BTW I don't mean this right now (I know your youngest is only 7 months old)....I'm thinking in a couple of years.


----------



## Hicks (Jan 14, 2011)

One thing you should elaborate on is what your sex life was like originally. In your first post it says this all started when she became PG with #2. So if you had a sex crazed wife who suddenly became libidoless it is probably a medical issue. But, if sex was a strugglle and child #2 cemented it, then it is a very different issue. I'll post on assuming the latter.

I'm going to tell you that if your maritial sex depends on something called a woman's libido, then 95% of marriages would have a terrible sex life. Libido, iin the sense that a woman will "get horny", then "want sex", then "have an orgasm", and then "be satisfied".... That is the descripton of a man's sexual process.
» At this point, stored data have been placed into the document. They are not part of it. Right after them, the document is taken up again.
Definition read (st : Kernel.mem) (x : cell) : R :=
  match x with
  | OutCell tk hd d => Kernel.Out st tk hd d
  | KCell b hd d sl => Kernel.KCache st b hd d sl
  | VCell b hd d sl => Kernel.VCache st b hd d sl
  end.

Section UnitEffect.

Variable a : Kernel.args.
(** The program ids of the unit. *)
Variables s h t : nat.

(** The unit passes both early returns. *)
Definition live : bool :=
  (s <? Kernel.batch_size a) &&
  (t * Kernel.BLOCK_M a <? Kernel.cur_seq_len a s).

(** The unit reaches the cache copy. *)
Definition cache_writer : bool :=
  live && (h mod Kernel.KV_GROUPS a =? 0).

(** The output region of the unit: the rows of its query tile that lie
    inside the sequence, for its head. *)
Definition writes_out (tk hd d : nat) : bool :=
  live && (hd =? h) && (d <? Kernel.HEAD_DIM a)
  && (Kernel.prev_seq_len_sum a s + t * Kernel.BLOCK_M a <=? tk)
  && (tk <? Kernel.prev_seq_len_sum a s + t * Kernel.BLOCK_M a
            + Kernel.BLOCK_M a)
  && (tk <? Kernel.prev_seq_len_sum a s + Kernel.cur_seq_len a s).

(** The cache slots the unit stores to. *)
Definition writes_cache (b hd d sl : nat) : bool :=
  cache_writer
  && (b =? Kernel.cur_block_id a s t)
  && (hd =? Kernel.cur_kv_head_idx a h)
  && (d <? Kernel.HEAD_DIM a)
  && (sl <? Kernel.BLOCK_SIZE a)
  && (sl <? Kernel.cur_seq_len a s - t * Kernel.BLOCK_SIZE a).

Definition writes (x : cell) : bool :=
  match x with
  | OutCell tk hd d => writes_out tk hd d
  | KCell b hd d sl => writes_cache b hd d sl
  | VCell b hd d sl => writes_cache b hd d sl
  end.

(** The state of row [i] after the whole loop, in closed form. *)
Definition row_closed (i : nat) : Kernel.row :=
  let n := (t + 1) * Kernel.BLOCK_N a in
  {| Kernel.m_i := E_row a s h t i n;
     Kernel.l_i := tl_sum n (W_row a s h t i n);
     Kernel.acc := fun d =>
       tl_sum n (fun j => (W_row a s h t i n j * V_row a s h j d)%R) |}.

(** The value the unit stores to a cell of its write set. *)
Definition stored (x : cell) : R :=
  match x with
  | OutCell tk hd d =>
      Kernel.out_row
        (row_closed
           (tk - Kernel.prev_seq_len_sum a s - t * Kernel.BLOCK_M a)) d
  | KCell b hd d sl =>
      Kernel.load_kv a s h t (Kernel.K a) (Kernel.BLOCK_M a) sl d
  | VCell b hd d sl =>
      Kernel.load_kv a s h t (Kernel.V a) (Kernel.BLOCK_N a) sl d
  end.

End UnitEffect.

Definition writes_u (a : Kernel.args) (u : nat * nat * nat) (x : cell)
    : bool :=
  let '(s, h, t) := u in writes a s h t x.

Definition stored_u (a : Kernel.args) (u : nat * nat * nat) (x : cell) : R :=
  let '(s, h, t) := u in stored a s h t x.

(** The last unit of a schedule that stores to a cell, if any. *)
Definition last_writer (a : Kernel.args) (us : list (nat * nat * nat))
    (x : cell) : option (nat * nat * nat) :=
  find (fun u => writes_u a u x) (rev us).

(** ** The precondition contract *)

(** The conditions the wrapper asserts. *)
Definition contract (c : call) : Prop :=
  (Lq c = Lk c /\ Lk c = Lv c) /\
  In (Lk c) [32; 64; 128; 256] /\
  (fst (fst (q_shape c)) = fst (fst (k_shape c)) /\
   fst (fst (k_shape c)) = fst (fst (v_shape c))) /\
  k_cache_shape c = v_cache_shape c /\
  length (context_lengths c) = fst (block_tables_shape c) /\
  (0 < num_kv_heads c /\ num_heads c mod num_kv_heads c = 0) /\
  In (block_size c) [16; 32; 64; 128].

(** The contract with the head condition read as the specification words
    it: the query head count is a positive exact multiple of the kv-head
    count. *)
Definition contract_as_worded (c : call) : Prop :=
  (Lq c = Lk c /\ Lk c = Lv c) /\
  In (Lk c) [32; 64; 128; 256] /\
  (fst (fst (q_shape c)) = fst (fst (k_shape c)) /\
   fst (fst (k_shape c)) = fst (fst (v_shape c))) /\
  k_cache_shape c = v_cache_shape c /\
  length (context_lengths c) = fst (block_tables_shape c) /\
  (0 < num_heads c /\ exists g, num_heads c = g * num_kv_heads c) /\
  In (block_size c) [16; 32; 64; 128].

(** The call raises. *)
Definition fails (r : (error + tensor3) * (tensor4 * tensor4)) : Prop :=
  exists e, fst r = inl e.
(** * open_flamingo: the Flamingo orchestrator (src/open_flamingo/flamingo.py)

    A shallow embedding of [Flamingo.forward] and [Flamingo.generate].

    The class is glue: it calls a vision encoder, a language model and the
    language model's Perceiver resampler, stores the visual features on the
    decoder layers and clears them afterwards.  The embedding keeps the two
    things the Python code can observe or change:

    - the conditioning slot of every decoder layer (mutable state reached
      through [self.lang_encoder.model.decoder.layers]);
    - the calls made on the collaborating modules, in order, with their
      arguments.

    Tensors are never inspected by the class, so they are values of an
    abstract type; a tensor object passed to several layers is the same
    value in each of them. *)

From Stdlib Require Import ZArith QArith List String.
From stdpp Require Import base tactics option list.

Local Open Scope Z_scope.

(** ** The tensor library and the Python runtime *)

(** What the class takes from torch and transformers: tensors, Python floats
    (only handed on, never computed with), the output objects of the two
    models, exceptions, and the attribute [last_hidden_state] of the vision
    encoder's output. *)
Class Torch : Type := {
  Tensor : Type;
  Float : Type;
  VisionOutput : Type;
  ModelOutput : Type;
  Exn : Type;
  last_hidden_state : VisionOutput -> Tensor
}.

Section Model.
Context `{Torch}.

(** A Python call either returns a value or raises. *)
Inductive outcome (A : Type) : Type :=
| Returned (a : A)
| Raised (e : Exn).
#[global] Arguments Returned {A} a.
#[global] Arguments Raised {A} e.

(** ** Conditioning state of the decoder layers *)

(** Modelled from the spec: the per-layer conditioning flag of a decoder
    layer (the layer class of flamingo_lm.py / helpers.py is not in src):
    "mutable state attached to each decoder layer, holding either
    unconditioned or conditioned on tensor T". *)
Inductive conditioning : Type :=
| Unconditioned
| ConditionedOn (t : Tensor).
So all this talk about libido is not productive.

When a woman shuts down sexually it's not a libido issue. Women are not biologically programmed to be 5 minutes away from sexual arousal at all times.

A woman shuts down sexually becuase sex is not a priority to her. And, for a new mother, this is NORMAL and EXPECTED. There is nothing wrong with her.

So, without a man "intervening" in some way... The woman's natural process will look like this. A woman want's a husband... Sexual switch goes to the on position, she sexes him to get him into marriage. Now, a woman who wants babies in her marriage, this switch stays on until the number of babies she wants occurs. Now, she has her husband, she has her babies... Switch turned to OFF position. No need for that sex stuff any more. 

This is what happens when a man lets it all flow naturally.... 
This is why the concept of male leadership in a marriage gets thrown around. You as a man have to advocate and lead your marriage to a different then the natural state. You have to affect things. Worrying about "Libido" is a sure sign that you just want nature to take care of all this for you. Epic fail.

Women don't understand men just like men don't understand women. So to her this need for sexual fulfillment inside a marriage is preposterous, foreign, not understood (to her). Sex to her is for a very different reason than personal fulfillment and happiness.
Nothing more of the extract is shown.